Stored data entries
Lemma step_ticket r q D own p msg :
  inv r q D own → p ∈ threads → producers r !! p = None →
  inv (acquireSend_ticket p msg r) (q ++ [msg]) D (<[D + Z.of_nat (length q) := p]> own).
Proof using.
  intros I Hp Hnone. pose proof I as [Hpos0 Hlen Hw Hr Hsl Hown Hinj Howned Hwait].
  set (W := D + Z.of_nat (length q)) in *.
  assert (∀ t, own !! t = Some p → False) as Hfree.
  { intros t Ht. destruct (Hown t p Ht) as (_ & _ & s & Hs & _). congruence. }
  assert (∀ t, D ≤ t < W → (q ++ [msg]) !! Z.to_nat (t - D) = q !! Z.to_nat (t - D)) as Hq
    by (intros t Ht; apply lookup_app_l; lia).
  assert (own !! W = None) as HW.
  { destruct (own !! W) as [p'|] eqn:E; [|done]. destruct (Hown _ _ E). lia. }
  split; cbn [acquireSend_ticket set_producer slotz writePos readPos producers reader];
    rewrite ?length_app; cbn [length]; try done.
  - rewrite Hw, u16_succ. f_equal. lia.
  - by apply reader_ok_app.
  - intros t Ht. destruct (Hsl t Ht) as (s & Hs & Hok). exists s. split; [done|].
    unfold slot_ok in *. rewrite length_app. cbn [length].
    destruct (decide (t = W)) as [->|Hne].
    + rewrite bool_decide_eq_false_2 in Hok by (unfold W; lia).
      rewrite bool_decide_eq_false_2; [done|]. rewrite lookup_insert_eq. by intros [].
    + rewrite lookup_insert_ne by done. case_bool_decide as H1; case_bool_decide as H2; try done.
      * rewrite Hq by lia. done.
      * destruct H2. split; [lia|apply H1].
      * destruct H1. destruct H2. split; [lia|done].
  - intros t p' Ht. destruct (decide (t = W)) as [->|Hne].
    + rewrite lookup_insert_eq in Ht. injection Ht as <-. split; [lia|]. split; [done|].
      exists (AtTest (writePos r) msg). rewrite lookup_partial_alter_eq. split; [done|]. split; [by rewrite Hw|].
      rewrite lookup_app_r by lia. by replace (Z.to_nat (W - D) - length q)%nat with 0%nat by lia.
    + rewrite lookup_insert_ne in Ht by done. destruct (Hown t p' Ht) as (Hb & Hth & s & Hs & Hok).
      split; [lia|]. split; [done|]. exists s. rewrite lookup_partial_alter_ne by congruence. split; [done|].
      destruct s; cbn in *; rewrite Hq by lia; done.
  - intros t t' p'. destruct (decide (t = W)) as [->|Hne], (decide (t' = W)) as [->|Hne'];
      rewrite ?lookup_insert_eq, ?lookup_insert_ne by done; try done.
    + intros [= <-] Ht'. by apply Hfree in Ht'.
    + intros Ht [= <-]. by apply Hfree in Ht.
    + apply Hinj.
  - intros p' s. destruct (decide (p' = p)) as [->|Hne].
    + intros _. exists W. apply lookup_insert_eq.
    + rewrite lookup_partial_alter_ne by done. intros Hs. destruct (Howned _ _ Hs) as [t Ht]. exists t.
      rewrite lookup_insert_ne; [done|]. intros <-. congruence.
  - intros t Ht. destruct (decide (t = W)) as [->|Hne]; [rewrite lookup_insert_eq; by eexists|].
    rewrite lookup_insert_ne by done. apply Hwait. lia.
Qed.
(** One resumption of the driver of [sid]: the driver had not returned, only
    its own session object changes, and a remote request is recorded exactly
    when the driver passes from waiting for the endpoint to the fetch. *)
Definition driver_move (sid : nat) (s s' : Provider) : Prop :=
  ∃ t0 t0', store s !! sid = Some t0 ∧ returned t0 = false
    ∧ _sessions s' = _sessions s ∧ store s' = <[sid := t0']> (store s)
    ∧ ((dispatches s' = dispatches s
        ∧ ∀ b, request_issued t0' = Some b → request_issued t0 = Some b)
       ∨ (∃ now, dispatches s' = dispatches s ++ [(sid, now)]
                 ∧ request_issued t0 = Some false
                 ∧ request_issued t0' = Some true)).

(** The remote requests on record: no session twice, none for a session
    that has not called [fetchOne], one for each session that has, and only
    for sessions of the store. *)
Definition dispatch_ledger (s : Provider) : Prop :=
  NoDup (dispatches s).*1
  ∧ (∀ sid, sid ∈ (dispatches s).*1 → is_Some (store s !! sid))
  ∧ ∀ sid t, store s !! sid = Some t →
      match request_issued t with
      | Some true => sid ∈ (dispatches s).*1
      | Some false => sid ∉ (dispatches s).*1
      | None => True
      end.
(** ** Texts *)

Lemma append_empty_r (a : string) : a +:+ "" = a.
Proof.
  induction a as [|c a IH]; [reflexivity|].
  change (String c (a +:+ "") = String c a). by rewrite IH.
Qed.

Lemma append_assoc (a b c : string) : (a +:+ b) +:+ c = a +:+ (b +:+ c).
Proof.
  induction a as [|x a IH]; [reflexivity|].
  change (String x ((a +:+ b) +:+ c) = String x (a +:+ (b +:+ c))). by rewrite IH.
Qed.

Lemma is_prefix_of_refl (a : string) : is_prefix_of a a.
Proof. exists ""%string. by rewrite append_empty_r. Qed.

Lemma is_prefix_of_trans (a b c : string) :
  is_prefix_of a b → is_prefix_of b c → is_prefix_of a c.
Proof. intros [d ->] [e ->]. exists (d +:+ e). apply append_assoc. Qed.

Lemma is_prefix_of_empty (a : string) : is_prefix_of "" a.
Proof. by exists a. Qed.

Lemma is_prefix_of_append (a b d : string) : is_prefix_of a b → is_prefix_of a (b +:+ d).
Proof. intros H. eapply is_prefix_of_trans; [exact H | by exists d]. Qed.

Lemma truthy_string_false (a : string) : Js.truthy_string a = false → a = ""%string.
Proof.
  unfold Js.truthy_string. intros H. apply negb_false_iff in H.
  by apply String.eqb_eq in H.
Qed.

(** ** Evolution of a provider *)

Lemma task_le_refl t : task_le t t.
Proof. split; auto using is_prefix_of_refl. Qed.

Lemma task_le_trans t1 t2 t3 : task_le t1 t2 → task_le t2 t3 → task_le t1 t3.
Proof.
  intros [] []. split; try congruence; eauto using is_prefix_of_trans.
Qed.

Lemma evolves_refl m h : evolves m h m h.
Proof. split; eauto using task_le_refl. Qed.

Lemma evolves_length m h m' h' : evolves m h m' h' → (length h ≤ length h')%nat.
Proof.
  intros [Hs _]. destruct (decide (length h = 0)%nat) as [->|Hne]; [lia|].
  destruct (lookup_lt_is_Some_2 h (pred (length h))) as [t Ht]; [lia|].
  destruct (Hs _ _ Ht) as (t' & Ht' & _). apply lookup_lt_Some in Ht'. lia.
Qed.

Lemma evolves_trans m1 h1 m2 h2 m3 h3 :
  evolves m1 h1 m2 h2 → evolves m2 h2 m3 h3 → evolves m1 h1 m3 h3.
Proof.
  intros H12 H23. pose proof (evolves_length _ _ _ _ H12) as Hlen.
  destruct H12 as [Hs12 Hf12], H23 as [Hs23 Hf23]. split.
  - intros sid t Ht. destruct (Hs12 _ _ Ht) as (t2 & Ht2 & Hle2).
    destruct (Hs23 _ _ Ht2) as (t3 & Ht3 & Hle3). eauto using task_le_trans.
  - intros k sid Hk. destruct (Hf23 _ _ Hk) as [Hk2|Hge]; [eauto | right; lia].
Qed.

(** *** An object of the store is updated in place *)

Lemma wf_update m h sid t t' :
  wf_parts m h → h !! sid = Some t →
  requestUuid (session t') = requestUuid (session t) →
  (disposeCalls (cancellation (session t')) + (if returned t then 1 else 0)
   = disposeCalls (cancellation (session t)) + (if returned t' then 1 else 0))%nat →
  session_consistent t' →
  wf_parts m (<[sid := t']> h).
Proof.
  intros [Href Hdisp Hcons] Ht Huuid Hcount Hc.
  pose proof (lookup_lt_Some _ _ _ Ht) as Hlt. split.
  - intros k i Hk. destruct (Href _ _ Hk) as (u & Hu & Hku).
    destruct (decide (i = sid)) as [->|Hne].
    + exists t'. rewrite list_lookup_insert_eq by done. split; congruence.
    + exists u. by rewrite list_lookup_insert_ne.
  - intros i u Hu. destruct (decide (i = sid)) as [->|Hne].
    + rewrite list_lookup_insert_eq in Hu by done. injection Hu as <-.
      specialize (Hdisp _ _ Ht). unfold disposals, registered in *.
      rewrite Huuid. lia.
    + rewrite list_lookup_insert_ne in Hu by done. eauto.
  - intros i u Hu. destruct (decide (i = sid)) as [->|Hne].
    + rewrite list_lookup_insert_eq in Hu by done. by injection Hu as <-.
    + rewrite list_lookup_insert_ne in Hu by done. eauto.
Qed.

Lemma evolves_update m h sid t t' :
  h !! sid = Some t → task_le t t' → evolves m h m (<[sid := t']> h).
Proof.
  intros Ht Hle. pose proof (lookup_lt_Some _ _ _ Ht) as Hlt. split; [|auto].
  intros i u Hu. destruct (decide (i = sid)) as [->|Hne].
  - exists t'. rewrite list_lookup_insert_eq by done. split; congruence.
  - exists u. rewrite list_lookup_insert_ne by done. eauto using task_le_refl.
Qed.

Lemma alter_as_insert (f : Task → Task) (h : list Task) sid t :
  h !! sid = Some t → alter f sid h = <[sid := f t]> h.
Proof.
  intros Ht. apply list_eq. intros i. destruct (decide (i = sid)) as [->|Hne].
  - rewrite list_lookup_alter_eq, Ht.
    by rewrite list_lookup_insert_eq by (by eapply lookup_lt_Some).
  - by rewrite list_lookup_alter_ne, list_lookup_insert_ne.
Qed.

- [Required work] Start with the line above that contains "Proof. intros [d" and end with the line that contains "Proof. intros H.". Write out those lines exactly, and only those.

- [Expected answer]
Proof. intros [d ->] [e ->]. exists (d +:+ e). apply append_assoc. Qed.

Lemma is_prefix_of_empty (a : string) : is_prefix_of "" a.
Proof. by exists a. Qed.

Lemma is_prefix_of_append (a b d : string) : is_prefix_of a b → is_prefix_of a (b +:+ d).
Proof. intros H. eapply is_prefix_of_trans; [exact H | by exists d]. Qed.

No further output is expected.